了解使用Cython扩展类型与Python类的好处

Question

I am very new to Cython and after skimming through the Cython documentation I came across Cython Extention types . I am wondering what benefit does it give over normal Python Classes? I was trying to convert my previous Python class which had lists in its data members to a Cython extension type but it seems like I cannot declare lists as data members in extension type. Only thing that I can do is convert a Python class which uses data-members of primitive C datatypes to Cython extension type.

I have a segment of my code in Python class which I need to optimize using Cython. How can I Cythonize functions related to that segment without declaring the class as a Cython extension type? (Basically I want to declare only certain functions as cdef, not all.)

Answer 1

I have not used those cdef ed classes when writing code in Cython, so I'll leave that part on benefits of cdef ed types for someone else to answer.

On the point of lists, while you can still use Python lists as normal, you will need to copy each member explicitly into a C array to fully take advantage of the speed-ups from writing in C. However, if the data is stored in a NumPy array, you can just store a pointer to the start of the array (making sure that the array is C-contiguous) instead. The full equivalence table of NumPy and C types can be found here: https://github.com/cython/cython/blob/master/Cython/Includes/numpy/__init__.pxd

As for cythonising class methods, since most Python code can work as is without modification in Cython, you can define your class in Cython using class SomeClass: as normal. Since cdef functions can only be called from within Cython, you would likely want to define cythonised methods outside the class (preferably typed to improve performance). Inside the class, you can use the regular def (which can be called from Python) to call their cythonised counterpart.

For larger mostly Python classes which you would not like to move into Cython, you can use a similar method but only have def ed functions in Cython calling the cdef ed version. You then call the Cython functions from Python as you would normally do when importing modules.

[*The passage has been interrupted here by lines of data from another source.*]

(** C11. Misaligned accesses are transparent: in machine mode without a trap
    vector, a load or store of 2 or 4 bytes (compressed forms included) at a
    misaligned address inside RAM traps to the default handler, which decodes
    the instruction again from memory, performs the access in halves or bytes
    and resumes after the instruction, leaving exactly the registers, memory
    and program counter of the architectural step. *)
Theorem misaligned_refines `{HostClock} `{Syscall} `{SoftFloat}
    (insn : Z) (ir : rv_insn_t) (rv : riscv) (cycle pc n : Z) (s : arch) :
  is_u32 insn -> decode insn = Some (true, ir) -> memory_ifetch rv.(mem) pc = Some insn ->
  riscv_wf rv -> rv.(priv_mode) = RV_PRIV_M_MODE -> csr_val rv csr_mtvec = 0 ->
  rv.(allow_misalign) = false -> access_width ir = Some n -> access_addr rv ir mod n <> 0 ->
  GUEST_RAM_CONTAINS rv.(mem) (access_addr rv ir) n = true ->
  ir.(rd) <> 0 \/ is_Some (isa_store (expand ir).(opcode)) ->
  isa_exec ir (arch_of rv pc) = Some s ->
  reaches (exec_ir rv (set_impl ir.(opcode) ir) cycle pc) s.
Proof.
  intros Hi Hd Hf Hwf Hp Hv Hmis Hn Hal Hc Hrd Hs.
  unfold exec_ir. cbn [impl set_impl]. rewrite (do_insn_rvop _ _ _ Hs).
  apply rvop_reaches. intros rv1 c1 Hsim. pose proof (decode_regs _ _ Hi Hd) as Hir.
  assert (HX : forall i, xreg rv1 i = xreg rv i) by (intros; by apply similar_xreg).
  assert (Ha : 0 <= access_addr rv ir) by (by apply Z.mod_pos_bound).
  assert (Hnz : negb (ir.(rd) =? 0) = true \/ is_Some (isa_store (expand ir).(opcode))).
  { destruct Hrd as [Hrd|]; [left|by right]. by apply negb_true_iff, Z.eqb_neq. }
  clear Hrd. revert Hn Hal Hc Ha Hnz Hs. unfold access_width, access_addr, isa_exec, isa_step, expand.
  destruct (opcode ir) eqn:Ho;
    cbn [opcode rs1 rs2 rd imm set_opcode set_rd set_rs1 set_rs2 set_imm];
    rewrite ?Ho; cbn [isa_load isa_store isa_rr isa_ri isa_taken];
    intros Hn Hal Hc Ha Hnz Hs; first [discriminate Hn | apply Some_inj in Hn as <-]; some_eq Hs.
  all: try (destruct Hnz as [Hnz|[? Hnz]]; [|discriminate Hnz]).
  all: cbn [code_of]; unfold code_lb, code_lh, code_lw, code_lbu, code_lhu, code_sb, code_sh, code_sw,
    code_clw, code_csw, code_clwsp, code_cswsp; cbn [rs1 imm set_impl]; rewrite ?HX.
  all: rewrite ?(u32_add_r _ _ : add32 _ (u32 _) = _).
  1, 4, 6: destruct Hal; apply Z.mod_1_r.
  - apply (half_load_code rv rv1 ir c1 pc insn) with (f := sign_extend_h); eauto.
  - by apply (word_load_code rv rv1 ir c1 pc insn) with (c := false); eauto.
  - apply (half_load_code rv rv1 ir c1 pc insn) with (f := fun v => v); eauto.
  - by apply (half_store_code rv rv1 ir c1 pc insn).
  - apply (word_store_code rv rv1 ir c1 pc insn) with (c := false); eauto.
  - apply (word_load_code rv rv1 ir c1 pc insn) with (c := true); eauto.
  - apply (word_store_code rv rv1 ir c1 pc insn) with (c := true); eauto.
  - apply (word_load_code rv rv1 ir c1 pc insn) with (c := true); eauto.
  - apply (word_store_code rv rv1 ir c1 pc insn) with (c := true); eauto.
Qed.

(** [lw a0, 2(a1)] at 0x40 with a1 = 0x100. *)
Lemma misaligned_refines_witness :
  let lw := mk_rv_insn 2 10 11 0 rv_insn_lw 0 0 0 None 0 rv_insn_nop None None None in
  let hart := hart_at 11 0x100 in
  let rv := set_mem (store_le 4 hart.(mem) 0x40 0x0025a503) hart in
  access_addr rv lw mod 4 <> 0 /\
  reaches (@exec_ir stopped_clock no_syscall nan_unit rv (set_impl rv_insn_lw lw) 0 0x40)
    (a_goto ((0x40 + 4) mod 2 ^ 32)
      (a_write 10 (a_load 4 (arch_of rv 0x40) 0x102) (arch_of rv 0x40))).
Proof.
  intros lw hart rv. split; [by vm_compute|].
  apply (misaligned_refines 0x0025a503 lw rv 0 0x40 4);
    [by vm_compute|by vm_compute|by vm_compute| |done|done|done|done|by vm_compute|by vm_compute| |done].
  - apply set_mem_wf; [by apply hart_at_wf|]. apply store_le_wf. by apply (hart_at_wf 11 0x100).
  - left. done.
Defined.

(** * Trap entry and return *)

Section Status.
Context (ms : Z) (Hms : is_u32 ms).

(** The status word after a trap from machine mode and after MRET, bit by
    bit. *)
Definition trap_mstatus : Z :=
  ((ms .| shl32 ((ms .& MSTATUS_MIE) ≫ MSTATUS_MIE_SHIFT) MSTATUS_MPIE_SHIFT)
   .& not32 MSTATUS_MIE) .| shl32 RV_PRIV_M_MODE MSTATUS_MPP_SHIFT.

Lemma trap_mstatus_fields :
  trap_mstatus = (ms .& not32 0x1888) .| (field ms 7 1 .| field ms 3 1) ≪ 7 .| 3 ≪ 11.
Proof.
  unfold trap_mstatus, shl32, not32.
  change MSTATUS_MIE with 8; change MSTATUS_MIE_SHIFT with 3; change MSTATUS_MPIE_SHIFT with 7;
  change RV_PRIV_M_MODE with 3; change MSTATUS_MPP_SHIFT with 11.
  bits_eq [ms].
Qed.

Definition mret_mstatus : Z :=
  let m := ms .& not32 MSTATUS_MPP in
  m .| shl32 ((m .& MSTATUS_MPIE) ≫ MSTATUS_MPIE_SHIFT) MSTATUS_MIE_SHIFT .| MSTATUS_MPIE.

Lemma mret_mstatus_fields :
  mret_mstatus = (ms .& not32 0x1888) .| (field ms 3 1 .| field ms 7 1) ≪ 3 .| 1 ≪ 7.
Proof.
  unfold mret_mstatus, shl32, not32. cbv zeta.
  change MSTATUS_MPP with 0x1800; change MSTATUS_MPIE with 0x80; change MSTATUS_MIE_SHIFT with 3;
  change MSTATUS_MPIE_SHIFT with 7.
  bits_eq [ms].
Qed.
End Status.

(** Interrupts were enabled, or no enable bit is left over from an earlier
    trap. *)
Definition mpie_fresh (ms : Z) : Prop := field ms 3 1 = 1 \/ field ms 7 1 = 0.

Lemma mpie_restores (ms : Z) : mpie_fresh ms -> field ms 3 1 .| field ms 7 1 = field ms 3 1.
Proof.
  intros [-> | ->]; [|apply Z.lor_0_r]. pose proof (field_range ms 7 1 ltac:(lia)) as Hb.
  assert (field ms 7 1 = 0 \/ field ms 7 1 = 1) as [-> | ->] by lia; reflexivity.
Qed.

(** The stack of enable bits and modes after a trap, and the word MRET makes of
    it: the manual sets MPIE and leaves the least privileged mode in MPP. *)
Lemma mret_after_trap (ms : Z) :
  is_u32 ms -> mpie_fresh ms ->
  mret_mstatus (trap_mstatus ms) = (ms .& not32 0x1880) .| 1 ≪ 7 /\
  (trap_mstatus ms .& MSTATUS_MPP) ≫ MSTATUS_MPP_SHIFT = RV_PRIV_M_MODE /\
  field (trap_mstatus ms) 3 1 = 0 /\ field (trap_mstatus ms) 7 1 = field ms 3 1 /\
  field (trap_mstatus ms) 11 2 = RV_PRIV_M_MODE /\
  trap_mstatus ms .& not32 0x1888 = ms .& not32 0x1888.
Proof.
  intros Hms Hf.
  assert (Ht : is_u32 (trap_mstatus ms)).
  { unfold trap_mstatus. apply u32_lor; [|apply u32_range]. apply u32_land_l, u32_lor; [done|apply u32_range]. }
  rewrite mret_mstatus_fields, trap_mstatus_fields, (Z.lor_comm (field ms 7 1)), (mpie_restores _ Hf) by done.
  unfold not32. change MSTATUS_MPP with 0x1800. change MSTATUS_MPP_SHIFT with 11. change RV_PRIV_M_MODE with 3.
  split_and!; bits_eq [ms].
Qed.

(** Where the manual sends a trap: to the base of the vector, or in vectored mode,
    for an interrupt (the top bit of the cause), to the entry of its code. *)
Definition trap_target (tvec cause : Z) : Z :=
  let base := tvec / 4 * 4 in
  if (tvec mod 4 =? 1) && (2 ^ 31 <=? cause) then (base + 4 * (cause - 2 ^ 31)) mod 2 ^ 32 else base.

For data structures that only needs to reside in C and not interact (much) with Python, you may also want to consider using PyCapsule to store them as your class attributes.

Edit:

From reading the comment under chrisb 's answer, I gather that you want to have a 2D array with variable row length. Before you dive straight into implementing the exact same data structure in C, it is worth noting that C is not Python. It will not automatically manage the length of lists for you, instead you will have to manage the memory yourself (see the example in the first link). While this is the standard way of dynamically allocating memory, programmers new to C (and Cython) tend not to want to touch " malloc and friends" since pointers will be flying around. On top of that, C arrays generally do not have mixed data type, eg you cannot have both numbers and strings in the same array (if you really need to, there is a way to do that).

In light of this, you may wish to rethink your data structure. For example, you could consider way to represent the data with arrays of constant length. If your array has a maximum width, you may be able to exchange memory with ease of programming by using a NumPy array.

If you are happy to give manual memory management a go, here is a simple example of allocating memory for a 2D array of int s:

from cpython.mem cimport PyMem_Malloc, PyMem_Realloc, PyMem_Free

cdef int **generate_2D_array(int rows, int columns):
    cdef int row
    cdef int **parent = <int **>PyMem_Malloc(rows * sizeof(int*))
    if not parent:
        raise MemoryError()
    for row in range(rows):
        parent[row] = <int *>PyMem_Malloc(columns * sizeof(int))
        if not parent[row]:
            raise MemoryError()
    return parent

To change the length of a row, you can use:

cdef void resize_row(int *row_pointer, int new_size):
    PyMem_Realloc(row_pointer, new_size)

When you are done with the data, remember to deallocate the memory using PyMem_Free in a similar fashion to allocation with PyMem_Malloc . The rule of thumb is: for every PyMem_Malloc you use, free the memory using exactly one PyMem_Free , no more, no less. And finally, just a word of warning, failure to use these appropriately may cause segmentation faults, memory leaks or undefined behaviour.

Answer 2

For python-heavy operations, a cdef class will still have some performance benefits, due to optimized field access and python overhead removal. Simple example:

class PyThing:
    def __init__(self, data):
        self.data = data
    def calc(self):
        ans = 0
        for v in self.data:
            ans += v
        return ans


py = PyThing(list(range(100000)))

%timeit py.calc()
4.07 ms ± 29.2 µs per loop (mean ± std. dev. of 7 runs, 100 loops each)


import cython
%load_ext cython

%%cython
cdef class CyThing:
    cdef list data
    def __init__(self, data):
        self.data = data
    def calc(self):
        ans = 0
        for v in self.data:
            ans += v
        return ans

cy = CyThing(list(range(100000)))

%timeit cy.calc()
2.8 ms ± 123 µs per loop (mean ± std. dev. of 7 runs, 100 loops each)

This is at the cost of simplicity / debug-ability, so may or may not be worth it. A better usecase is when you have some c-level values you want to store and use, there the performance benefits can be much more significant.